Sénégal : Dakar recrute un conseiller pour gérer sa dette
Le gouvernement sénégalais a lancé le 7 juillet un appel d'offres pour trouver un expert capable de restructurer une dette portée à 132 % du PIB.
Le Sénégal a officiellement lancé le 7 juillet 2026 un processus de sélection pour recruter un conseiller financier sur sa dette. Une démarche qui intervient après la découverte de milliards de dollars de dettes cachées et le gel d'un programme du FMI.
L’essentiel
- Fait 1 : le 7 juillet 2026, le Sénégal a lancé un processus de sélection pour recruter un conseiller financier chargé de sa dette publique, selon Reuters
- Fait 2 : plus de 13 milliards de dollars de dettes non déclarées ont été découverts fin 2024 sous la nouvelle administration
- Fait 3 : la dette publique du pays a été réévaluée à environ 132 % du PIB pour fin 2024, selon le FMI
- Fait 4 : le FMI a gelé un programme de prêt de 1,8 milliard de dollars après ces révélations
- Fait 5 : en mai 2026, le président Bassirou Diomaye Faye a limogé le Premier ministre Ousmane Sonko, remplacé le 25 mai par Ahmadou Al Aminou Lo
Un appel d’offres lancé le 7 juillet
Le gouvernement sénégalais a annoncé le 7 juillet 2026 le lancement d’un processus de sélection pour recruter un conseiller financier chargé d’accompagner la gestion de sa dette publique, selon Reuters.
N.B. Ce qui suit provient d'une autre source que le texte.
(** The test for lower case letters only has 'a'. *)
Definition DecodeHex (c : Z) : Z :=
  if in_range (chr "0") (chr "9") c then c - chr "0"
  else if in_range (chr "A") (chr "F") c then c - chr "A" + 10
  else if in_range (chr "a") (chr "a") c then c - chr "a" + 10
  else -1.

Definition simple_escapes : list (Z * Z) :=
  [(chr "a", 7); (chr "b", 8); (chr "e", 27); (chr "E", 27); (chr "f", 12); (chr "n", 10); (chr "r", 13); (chr "t", 9);
   (chr "v", 11); (backslash, backslash)].

(** The character, when it is set, and how many were read. *)
Definition UnescapeChar (pos : bytes) : option (option Z * nat) :=
  match pos with
  | [] => Some (None, 0%nat)
  | e :: p =>
      match list_find (λ x, x.1 = e) simple_escapes with
      | Some (_, (_, c)) => Some (Some c, 1%nat)
      | None =>
          if ((e =? chr "x") || (e =? chr "X"))%bool then
            match p with
            | [] => Some (None, 1%nat)
            | h :: p =>
                let n := DecodeHex h in
                if 0 <? n then
                  match p with
                  | [] => Some (Some n, 2%nat)
                  | h2 :: _ =>
                      let d := DecodeHex h2 in
                      if 0 <? d then Some (Some (u8 (Z.shiftl n 4 + d)), 3%nat) else Some (Some n, 2%nat)
                  end
                else Some (None, 1%nat)
            end
          else if in_range (chr "0") (chr "7") e then
            let n := e - chr "0" in
            match p with
            | [] => None
            | d :: p =>
                if isdigit d then
                  let n := u8 (Z.shiftl n 3 + (d - chr "0")) in
                  match p with
                  | [] => None
                  | d :: _ => Some (Some (if isdigit d then u8 (Z.shiftl n 3 + (d - chr "0")) else n), 2%nat)
                  end
                else Some (Some n, 1%nat)
            end
          else Some (None, 0%nat)
      end
  end.

(** [UnescapeChar] and what both of its callers do with a positive size: the
    character is used. *)
Definition unescaped (pos : bytes) : option (option (Z * bytes)) :=
  '(c, size) ← UnescapeChar pos;
  if (0 <? size)%nat then c ← c; Some (Some (c, drop size pos)) else Some None.

(** The loop; the string it appends to is not cleared. *)
Fixpoint unescape_loop (fuel : nat) (pos : bytes) (result : bytes) : option bytes :=
  match pos with
  | [] => Some result
  | c :: pos =>
      match fuel with
      | O => None
      | S fuel =>
          if c =? backslash then
            e ← unescaped pos;
            match e with
            | Some (e, pos) => unescape_loop fuel pos (result ++ [e])
            | None => match pos with [] => None | e :: pos => unescape_loop fuel pos (result ++ [e]) end
            end
          else unescape_loop fuel pos (result ++ [c])
      end
  end.
Definition ShellUnescape (s result : bytes) : option bytes := unescape_loop (length s) s result.

(** The rest of the characters and the argument. *)
Definition UnescapeCharToArg (pos : bytes) (in_quote : bool) (arg : bytes) : option (bytes * bytes) :=
  e ← unescaped pos;
  match e with
  | Some (e, pos) => Some (pos, arg ++ [e])
  | None =>
      let arg := if in_quote then arg ++ [backslash] else arg in
      match pos with [] => None | e :: pos => Some (pos, arg ++ [e]) end
  end.

(** The loop of [SplitCommandLine] with its state, 0, 'a', ' ' or a quote. *)
Fixpoint split_loop (fuel : nat) (pos : bytes) (state : Z) (arg : bytes) (args : list bytes) : option (Z * bytes * list bytes) :=
  match pos with
  | [] => Some (state, arg, args)
  | c :: pos =>
      match fuel with
      | O => None
      | S fuel =>
          if ((state =? 0) || (state =? chr "a"))%bool then
            if is_quote c then split_loop fuel pos c arg args
            else if c =? backslash then
              '(pos, arg) ← UnescapeCharToArg pos false arg;
              split_loop fuel pos state arg args
            else if isspace c then
              if negb (state =? 0) then split_loop fuel pos (chr " ") [] (args ++ [arg])
              else split_loop fuel pos (chr " ") arg args
            else split_loop fuel pos (chr "a") (arg ++ [c]) args
          else if is_quote state then
            if state =? c then split_loop fuel pos (chr "a") arg args
            else if c =? backslash then
              '(pos, arg) ← UnescapeCharToArg pos true arg;
              split_loop fuel pos state arg args
            else split_loop fuel pos state (arg ++ [c]) args
          else
            if is_quote c then split_loop fuel pos c arg args
            else if c =? backslash then
              '(pos, arg) ← UnescapeCharToArg pos false arg;
              split_loop fuel pos (chr "a") arg args
            else if negb (isspace c) then split_loop fuel pos (chr "a") (arg ++ [c]) args
            else split_loop fuel pos state arg args
      end
  end.

Definition SplitCommandLine (command : bytes) : option (bool * list bytes) :=
  '(state, arg, args) ← split_loop (length command) command 0 [] [];
  Some (if is_quote state then (false, args) else (true, if state =? chr "a" then args ++ [arg] else args)).

Fixpoint join_loop (first : bool) (args : list bytes) (result : bytes) : bytes :=
  match args with
  | [] => result
  | arg :: args =>
      join_loop false args ((if first then result else result ++ [chr " "]) ++ ShellQuoteIfNeed arg double_quote)
  end.
Definition JoinCommandLine (args : list bytes) : bytes := join_loop true args [].

(** ** Escaping *)

Lemma unescape_step c fuel rest result : (length (escape_char c ++ rest) <= fuel)%nat → ∃ fuel',
  (length rest <= fuel')%nat ∧
  unescape_loop fuel (escape_char c ++ rest) result = unescape_loop fuel' rest (result ++ [c]).
Proof.
  intros Hf. rewrite length_app in Hf. exists (fuel - 1)%nat. unfold escape_char in *.
  repeat (match goal with |- context [if c =? ?v then _ else _] =>
    destruct (Z.eqb_spec c v) as [->|?]; [cbn in Hf; destruct fuel; [lia|]; split; [lia|by rewrite Nat.sub_1_r]|] end).
  match goal with |- context [chr_in c ?l] => destruct (chr_in c l) eqn:E end; cbn in Hf; (destruct fuel as [|fuel]; [lia|]);
    (split; [lia|]); rewrite Nat.sub_1_r; cbn [Nat.pred].
  - apply existsb_exists in E as (d & Hd & ->%Z.eqb_eq). cbn in Hd. by repeat (destruct Hd as [<-|Hd]; [reflexivity|]).
  - cbn. destruct (Z.eqb_spec c backslash) as [->|]; [done|]. done.
Qed.

Lemma unescape_loop_escape s fuel result : (length (ShellEscape s) <= fuel)%nat →
  unescape_loop fuel (ShellEscape s) result = Some (result ++ s).
Proof.
  revert fuel result. induction s as [|c s IH]; intros fuel result Hf; [by destruct fuel; cbn; rewrite app_nil_r|].
  unfold ShellEscape in *. rewrite bind_cons in *. destruct (unescape_step c fuel _ result Hf) as (fuel' & Hf' & ->).
  rewrite IH by done. by rewrite <- (assoc_L (++)).
Qed.

(** ** Quoting *)

Lemma is_quote_iff c : is_quote c = true ↔ c = double_quote ∨ c = single_quote.
Proof. unfold is_quote. rewrite orb_true_iff, !Z.eqb_eq. done. Qed.

Lemma quote_facts q : is_quote q = true → q ≠ 0 ∧ q ≠ backslash ∧ isspace q = false.
Proof. intros [-> | ->]%is_quote_iff; by vm_compute. Qed.

Lemma unquote_quoted q s rest result : is_quote q = true → backslash ∉ s →
  unquote_loop ((s ≫= λ c, if c =? q then [backslash; c] else [c]) ++ rest) q result = unquote_loop rest q (result ++ s).
Proof.
  intros Hq. destruct (quote_facts q Hq) as (Hq0 & Hqb & _). revert result. induction s as [|c s IH]; intros result Hs; [by rewrite app_nil_r|].
  apply not_elem_of_cons in Hs as [Hc Hs]. rewrite bind_cons, <- (assoc_L (++)).
  replace (result ++ c :: s) with ((result ++ [c]) ++ s) by (by rewrite <- (assoc_L (++))). rewrite <- IH by done.
  destruct (Z.eqb_spec c q) as [->|Hne]; cbn [app unquote_loop].
  - replace (is_quote backslash) with false by done. rewrite Z.eqb_refl, Hq. by destruct (Z.eqb_spec q 0).
  - destruct (is_quote c).
    + destruct (Z.eqb_spec q c); [congruence|]. by destruct (Z.eqb_spec q 0).
    + destruct (Z.eqb_spec c backslash); congruence.
Qed.

Lemma ShellUnquote_quote q s : is_quote q = true → backslash ∉ s → ShellUnquote (ShellQuote s q) = (true, s).
Proof.
  intros Hq Hs. destruct (quote_facts q Hq) as (Hq0 & _). unfold ShellUnquote, ShellQuote. cbn [app unquote_loop]. rewrite Hq.
  destruct (Z.eqb_spec 0 q); [congruence|]. cbn [Z.eqb]. rewrite unquote_quoted by done. cbn [app unquote_loop].
  by rewrite Hq, Z.eqb_refl.
Qed.

Lemma ShellUnquote_plain s : ShellIsQuoteNeed s = false → ShellUnquote s = (true, s).
Proof.
  unfold ShellUnquote. intros Hs. change s with ([] ++ s) at 2. generalize (@nil Z). induction s as [|c s IH]; intros result; cbn; [by rewrite app_nil_r|].
  cbn in Hs. apply orb_false_iff in Hs as [Hc Hs]. assert (Hnq : is_quote c = false).
  { unfold is_quote. apply not_true_iff_false. intros [->%Z.eqb_eq| ->%Z.eqb_eq]%orb_true_iff; by vm_compute in Hc. }
  rewrite Hnq. destruct (c =? backslash); (rewrite IH by done; by rewrite <- (assoc_L (++))).
Qed.

(** ** Command lines *)

(** Arguments that survive: not empty, without backslashes and double quotes,
    and quoted when they have a space. *)
Definition plain_arg (a : bytes) : Prop :=
  a ≠ [] ∧ backslash ∉ a ∧ double_quote ∉ a ∧ (ShellIsQuoteNeed a = true ∨ Forall (λ c, isspace c = false) a).

(** The state between arguments, or in one. *)
Definition outside (state : Z) : Prop := state = 0 ∨ state = chr "a" ∨ state = chr " ".

Lemma split_char c fuel rest state arg args : outside state → is_quote c = false → c ≠ backslash → isspace c = false →
  split_loop (S fuel) (c :: rest) state arg args = split_loop fuel rest (chr "a") (arg ++ [c]) args.
Proof.
  intros Hst Hq Hb Hs. cbn [split_loop]. rewrite Hq, Hs. destruct (Z.eqb_spec c backslash); [done|].
  by destruct Hst as [->|[->| ->]].
Qed.

Lemma split_run a fuel rest state arg args : outside state → a ≠ [] → backslash ∉ a → ShellIsQuoteNeed a = false →
  Forall (λ c, isspace c = false) a → (length a <= fuel)%nat →
  split_loop fuel (a ++ rest) state arg args = split_loop (fuel - length a) rest (chr "a") (arg ++ a) args.
Proof.
  intros Hst Hne. revert fuel state arg Hst Hne. induction a as [|c a IH]; [done|].
  intros fuel state arg Hst _ Hb Hq Hs Hf. cbn in Hf. destruct fuel as [|fuel]; [lia|].
  apply not_elem_of_cons in Hb as [Hcb Hb]. apply Forall_cons in Hs as [Hcs Hs]. cbn in Hq. apply orb_false_iff in Hq as [Hcq Hq].
  assert (Hnq : is_quote c = false).
  { unfold is_quote. apply not_true_iff_false. intros [->%Z.eqb_eq| ->%Z.eqb_eq]%orb_true_iff; by vm_compute in Hcq. }
  cbn [app length Nat.sub]. rewrite split_char by done. destruct (decide (a = [])) as [->|Ha]; [by rewrite Nat.sub_0_r|].
  rewrite IH; [by rewrite <- (assoc_L (++))|right; by left|done..|lia].
Qed.

Lemma split_in_quotes a fuel rest arg args : backslash ∉ a → double_quote ∉ a → (length a <= fuel)%nat →
  split_loop fuel (a ++ rest) double_quote arg args = split_loop (fuel - length a) rest double_quote (arg ++ a) args.
Proof.
  revert fuel arg. induction a as [|c a IH]; intros fuel arg Hb Hq Hf; [by rewrite Nat.sub_0_r, app_nil_r|].
  cbn in Hf. destruct fuel as [|fuel]; [lia|]. apply not_elem_of_cons in Hb as [Hcb Hb]. apply not_elem_of_cons in Hq as [Hcq Hq].
  cbn [app length Nat.sub split_loop]. change ((double_quote =? 0) || (double_quote =? chr "a"))%bool with false.
  change (is_quote double_quote) with true. destruct (Z.eqb_spec double_quote c); [done|]. destruct (Z.eqb_spec c backslash); [congruence|].
  rewrite IH by (done || lia). by rewrite <- (assoc_L (++)).
Qed.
Une décision qui confirme, s’il en était besoin, l’ampleur de la crise budgétaire dans laquelle le pays est engagé depuis un an et demi. Les investisseurs internationaux, échaudés par les révélations sur l’état réel des comptes publics, surveillent désormais chaque étape de ce dossier avec attention.
Treize milliards de dollars de dettes cachées
Tout part d’une découverte faite fin 2024 : l’administration précédente avait dissimulé plus de 13 milliards de dollars de dettes, selon Reuters. Conséquence directe, la dette publique sénégalaise a été réévaluée à environ 132 % du PIB pour la fin de cette même année, d’après Al Jazeera. Un niveau qui a immédiatement alarmé le Fonds monétaire international, qui a gelé un programme de prêt de 1,8 milliard de dollars destiné à soutenir le pays.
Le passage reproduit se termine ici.